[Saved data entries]
═══

(* ===== verification/Pipeline.v ===== *)
(** * The whole path: from a request to a row of the lake

    The components composed: the connection server in front of the handler
    ([connectionChain]), the node behind it ([node_deps]: converter, splitter and
    publisher), the WAL, and the sink with the lake's writer ([lake_writer]) reading
    it. The proofs only use what the components' files prove of them. *)

From S2P Require Import Prelude GoStd CloudEvent Stream Publisher Blob Convert Attest Handler Server LakeWriter Sink.

(** A delivery of a WAL message: its headers and its data, wherever it is in the
    stream and however often it was delivered. *)
Definition delivers (msg : Msg) (m : JMsg) : Prop := jm_Headers m = msg_Header msg /\ jm_Data m = msg_Data msg.

Section Lake.
Context `{CloudEventLib} `{L : NatsHeaderLib} `{!NatsHeaderLaws L} `{D : DuckDB}.
Variables (table : string) (conns : list Z) (ctxDone : db -> bool).
Context `{!DuckLaws D table}.

Abbreviation writer := (lake_writer table conns ctxDone).

(** What a settled delivery of the message of [s] says about the lake: acked, a row
    of the table reads back as the event; terminated, the writer refused the
    event on its own, as poison or at the tenth delivery or later. *)
Definition settled_right (st : @state writer) (s : StoredEvent) (m : JMsg) : Prop :=
  (Acked m ∈ @st_settled writer st ->
     exists row, row ∈ committed (snd (@st_lake writer st)) /\ read_row row = Some (event_view s)) /\
  (Termed m ∈ @st_settled writer st ->
     exists l0 l1 err, @bw_WriteBundle writer l0 [s] = (l1, Some err) /\
       (errors_is err ErrPoisonRow = true \/ poisonRedeliveryThreshold <= redeliveryCount m)).

Lemma delivered_settled c l st partitions (s : StoredEvent) body m :
  @reachable _ _ writer c l st -> UnmarshalJSON body = Ok (Raw s) ->
  delivers (buildMsg partitions s body) m -> settled_right st s m.
Proof.
  intros Hr Hu [Hh Hd].
  assert (ParseMsg (jm_Headers m) (jm_Data m) = Ok s) as Hp by (rewrite Hh, Hd; by apply ParseMsg_buildMsg).
  split; intros Hm; pose proof (settled_rightly (L := lake_writer_laws table conns ctxDone) _ _ _ _ Hr Hm) as Hs; simpl in Hs; unfold decoded in Hs; rewrite Hp in Hs.
  - destruct Hs as (ev & [= <-] & row & Hrow & Hin). exists row. split; [done|]. by apply read_fillRowArgs.
  - destruct Hs as [?|(ev & l0 & l1 & err & [= <-] & Hw & He)]; [done|]. by exists l0, l1, err.
Qed.
End Lake.

(** What the splitter made of a converted event: the header is kept, and the
    payload is in the event as it came or, above the threshold, was put under the
    event's key. *)
Definition payload_split `{ObjectStore} (sp : Splitter) (event : RawEvent) (s : StoredEvent) : Prop :=
  Hdr s = Hdr event /\ VoidsID s = "" /\
  if dataPayloadLen event <=? threshold sp then Raw s = event /\ DataIndexKey s = ""
  else Data s = "" /\ DataBase64 s = "" /\
       exists raw st st', decodePayload event = Ok raw /\ PutObject st (DataIndexKey s) raw = (st', None).

Lemma MaybeSplit_payload `{ObjectStore} sp now uuid st event st' s :
  MaybeSplit sp now uuid st event = (st', Ok s) -> payload_split sp event (set_VoidsID "" s).
Proof.
  unfold MaybeSplit, payload_split. destruct (_ <=? _); [by intros [= <- <-]|].
  destruct (decodePayload event) as [raw|e] eqn:Ed; [|done].
  destruct (PutObject st _ raw) as [st1 [e|]] eqn:Ep; [done|]. intros [= <- <-].
  split_and!; [done..|]. by exists raw, st, st1.
Qed.

(** ** The path *)

Section Path.
Context `{CloudEventLib} `{EthLib} `{ModuleLib} `{EthCrypto} `{L : NatsHeaderLib} `{!NatsHeaderLaws L}
  `{J : JetStreamPublish} `{!JetStreamLaws J} `{ObjectStore} `{RateLib} `{D : DuckDB} `{!DuckLaws D table}.
Variables (partitions : Z) (splitter : Splitter) (skew : Z) (validate : bool).
Variables (rangeOrder : gmap string bucket -> list string) (srv : server) (conns : list Z) (ctxDone : db -> bool).

Abbreviation deps := (node_deps partitions splitter skew).
Abbreviation lakeWriter := (lake_writer table conns ctxDone).

(** What became of a converted event: it was dropped for its VIN, or its message is
    in the WAL and whatever the sink settles of it is right. *)
Definition arrives (w : node) (st : @state lakeWriter) (event : RawEvent) : Prop :=
  (validate = true /\ exists e, Validate event = Some e /\ errors_is e ErrInvalidVIN = true) \/
  (exists s body, payload_split splitter event s /\ MarshalJSON s = Ok body /\
     stream_has (n_wal w) (buildMsg partitions s body) /\
     (UnmarshalJSON body = Ok (Raw s) -> forall m, delivers (buildMsg partitions s body) m ->
        settled_right table conns ctxDone st s m)).

(** C3: The whole path keeps what was accepted. When the connection listener answers
    200, the client presented a verified certificate, the payload was converted
    under its CommonName, and every converted event (fingerprints with an invalid VIN
    aside) is in the WAL with its header and its payload or the key of the put that
    stored it; and in every state of a sink that reads the WAL, a delivery of that
    message is acked only if a row of the lake reads back as the event, and
    terminated only if the writer refused that event alone. *)
Theorem accepted_event_reaches_lake now lim w r lim' w' a c l st :
  connectionChain rangeOrder now srv (business (@Connection _ _ deps validate)) (lim, w) r = ((lim', w'), Some a) ->
  status a = StatusOK -> @reachable _ _ lakeWriter c l st ->
  exists source body w1 events,
    verifiedLeaf r = Some source /\ limited (srv_maxBody srv) (hr_body r) = Ok body /\
    @deps_Convert deps w source body = (w1, Ok events) /\ Forall (arrives w' st) events.
Proof.
  intros Hrun Hok Hr. destruct (connection_answered _ _ _ _ _ _ _ _ _ _ Hrun Hok) as (source & Hs & _ & Hc).
  destruct (Connection_accepted (P := node_publisher partitions splitter skew) validate w _ w' a Hc Hok)
    as (source' & body & w1 & events & fates & Hsrc & Hb & Hcv & Hf & Hd). simpl in Hsrc, Hb. injection Hsrc as <-.
  exists source, body, w1, events. do 3 (split; [done|]).
  apply Forall_forall. intros event (i & Hi)%list_elem_of_lookup.
  destruct (Forall2_lookup_l _ _ _ _ _ Hf Hi) as (f & Hfi & Hfate).
  rewrite Forall_forall in Hd. apply list_elem_of_lookup_2, Hd in Hfi. destruct Hfi as [->|(s & -> & body' & Hm & Hw)].
  - left. inversion Hfate; subst. eauto.
  - right. exists s, body'. inversion Hfate as [| | |w0 w2 s0 Hk Hsp]; subst.
    split; [|split; [done|split; [done|]]].
    + simpl in Hsp. destruct (MaybeSplit splitter _ _ _ event) as [st0 r0] eqn:Es. injection Hsp as _ ->.
      by eapply MaybeSplit_payload.
    + intros Hu m Hdel. by eapply delivered_settled.
Qed.
End Path.

(** ** A run for the witness *)

(** A codec that reads back the one event of the run. *)
Definition path_lib : CloudEventLib := {|
  TypeStatus := "dimo.status"; TypeFingerprint := "dimo.fingerprint"; TypeEvents := "dimo.events";
  TypeSignals := "dimo.signals"; TypeRawStatus := "dimo.raw.status";
  TypeAttestation := "dimo.attestation"; TypeAttestationTombstone := "dimo.tombstone";
  HeaderKey h := ID h;
  MarshalJSON r := Ok (ID r +:+ "|" +:+ Data r);
  UnmarshalJSON b := if b =?s "id-1|payload" then Ok sample_converted else Err (ENew "invalid JSON");
  MarshalHeader h := Ok (ID h);
  DecodeERC721DID := @DecodeERC721DID sample_lib; DecodeLegacyNFTDID := @DecodeLegacyNFTDID sample_lib;
  DIDString := @DIDString sample_lib; DecodeEthrDID := @DecodeEthrDID sample_lib;
  BytesForSignature := @BytesForSignature sample_lib; ExtrasJSON h := None
|}.
Definition path_splitter : Splitter := mkSplitter 100 "blobs/".
Definition path_node : Deps :=
  @node_deps path_lib sample_eth sample_modules sample_crypto map_headers list_js map_store 4 path_splitter 300.
Definition path_request : httpRequest :=
  mkHttp "POST" "10.0.0.1:5555" (Some [["0xAA"; "root"]]) "" ("payload", None) None.
Definition path_run :=
  @connectionChain tokenBuckets _ keysOf 0 tinyServer (business (@Connection path_lib sample_modules path_node false))
    (@newRemoteLimiter tokenBuckets 1 2, boot_node) path_request.
Definition path_answer : response := default (http_Error "" 0) path_run.2.

Definition path_stored : StoredEvent := mkStored sample_converted "" "".
Definition path_wal_msg : Msg := @buildMsg path_lib map_headers 4 path_stored "id-1|payload".
Definition path_msg : JMsg := mkJMsg 1 (msg_Header path_wal_msg) (msg_Data path_wal_msg) (Ok 1).

(** The sink receives, queues and commits it. *)
Definition path_writer : BundleWriter := @lake_writer path_lib mem_duck "raw_events" [0] (fun _ => false).
Definition path_s1 : Sink := (@add path_lib map_headers 0 (New run_cfg) path_msg).1.
Definition path_s2 : Sink := flushReady 0 false path_s1 false.
Definition path_job : flushJob :=
  mkJob [path_stored] [path_msg] (strlen "id-1|payload") (bufferedFootprint path_stored (strlen "id-1|payload")).
Definition path_flush := @flush path_writer 0 (set_jobs [] path_s2) (0, mem0 1) path_job.
Definition path_state : @state path_writer :=
  @mkState path_writer path_flush.1.1 InBackpressure [] path_flush.1.2 path_flush.2 [path_msg] false.

Lemma path_reachable : @reachable path_lib map_headers path_writer run_cfg (0, mem0 1) path_state.
Proof.
  eapply reach_step; [eapply reach_step; [eapply reach_step; [apply reach_init|]|]|].
  - apply (@step_message path_lib map_headers path_writer 0 path_msg (New run_cfg) path_s1 []).
    vm_compute. reflexivity.
  - apply (@step_take path_lib map_headers path_writer path_job [] path_s2); [vm_compute; reflexivity | done].
  - apply (@step_flush path_lib map_headers path_writer 0 path_job [] [] (set_jobs [] path_s2) path_flush.1.1 InBackpressure
             (0, mem0 1) path_flush.1.2 [] path_flush.2). vm_compute. reflexivity.
Defined.

Lemma path_answered : path_run = (path_run.1.1, path_run.1.2, Some path_answer).
Proof.
  assert (status path_answer = StatusOK) as Ha by (vm_compute; reflexivity).
  unfold path_answer in *. by destruct path_run as [[l w] [a|]].
Qed.

(** The device's event is accepted and acked, and the lake has its row; the commit
    conflict of the first attempt is retried. *)
Lemma accepted_event_reaches_lake_witness :
  status path_answer = StatusOK /\ path_flush.2 = [Acked path_msg] /\
  exists row, row ∈ m_rows path_flush.1.2.2 /\ read_row row = Some (event_view path_stored).
Proof.
  split; [vm_compute; reflexivity|]. split; [vm_compute; reflexivity|].
  destruct (@accepted_event_reaches_lake path_lib sample_eth sample_modules sample_crypto map_headers map_headers_laws
    list_js list_js_laws map_store tokenBuckets mem_duck "raw_events" mem_duck_laws 4 path_splitter 300 false
    keysOf tinyServer [0] (fun _ => false) 0 (@newRemoteLimiter tokenBuckets 1 2) boot_node path_request
    path_run.1.1 path_run.1.2 path_answer run_cfg (0, mem0 1) path_state
    path_answered ltac:(vm_compute; reflexivity) path_reachable)
    as (source & body & w1 & events & Hs & Hb & Hc & Ha).
  injection Hs as <-. injection Hb as <-. apply (f_equal snd) in Hc. vm_compute in Hc. injection Hc as <-.
  apply Forall_cons in Ha as [[[Hv _]|(s & body & Hp & Hm & _ & Hd)] _]; [done|].
  assert (s = path_stored) as -> by (destruct s, Hp as (_ & Hv & Hr & Hk); simpl in *; by subst).
  injection Hm as <-. apply (Hd eq_refl path_msg); [done|]. by left.
Defined.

═══

Exercise details:
Your answer must be the line containing "injection Hm as" through the last line above, copied exactly, with nothing added.

Answer to this exercise:
  injection Hm as <-. apply (Hd eq_refl path_msg); [done|]. by left.
Defined.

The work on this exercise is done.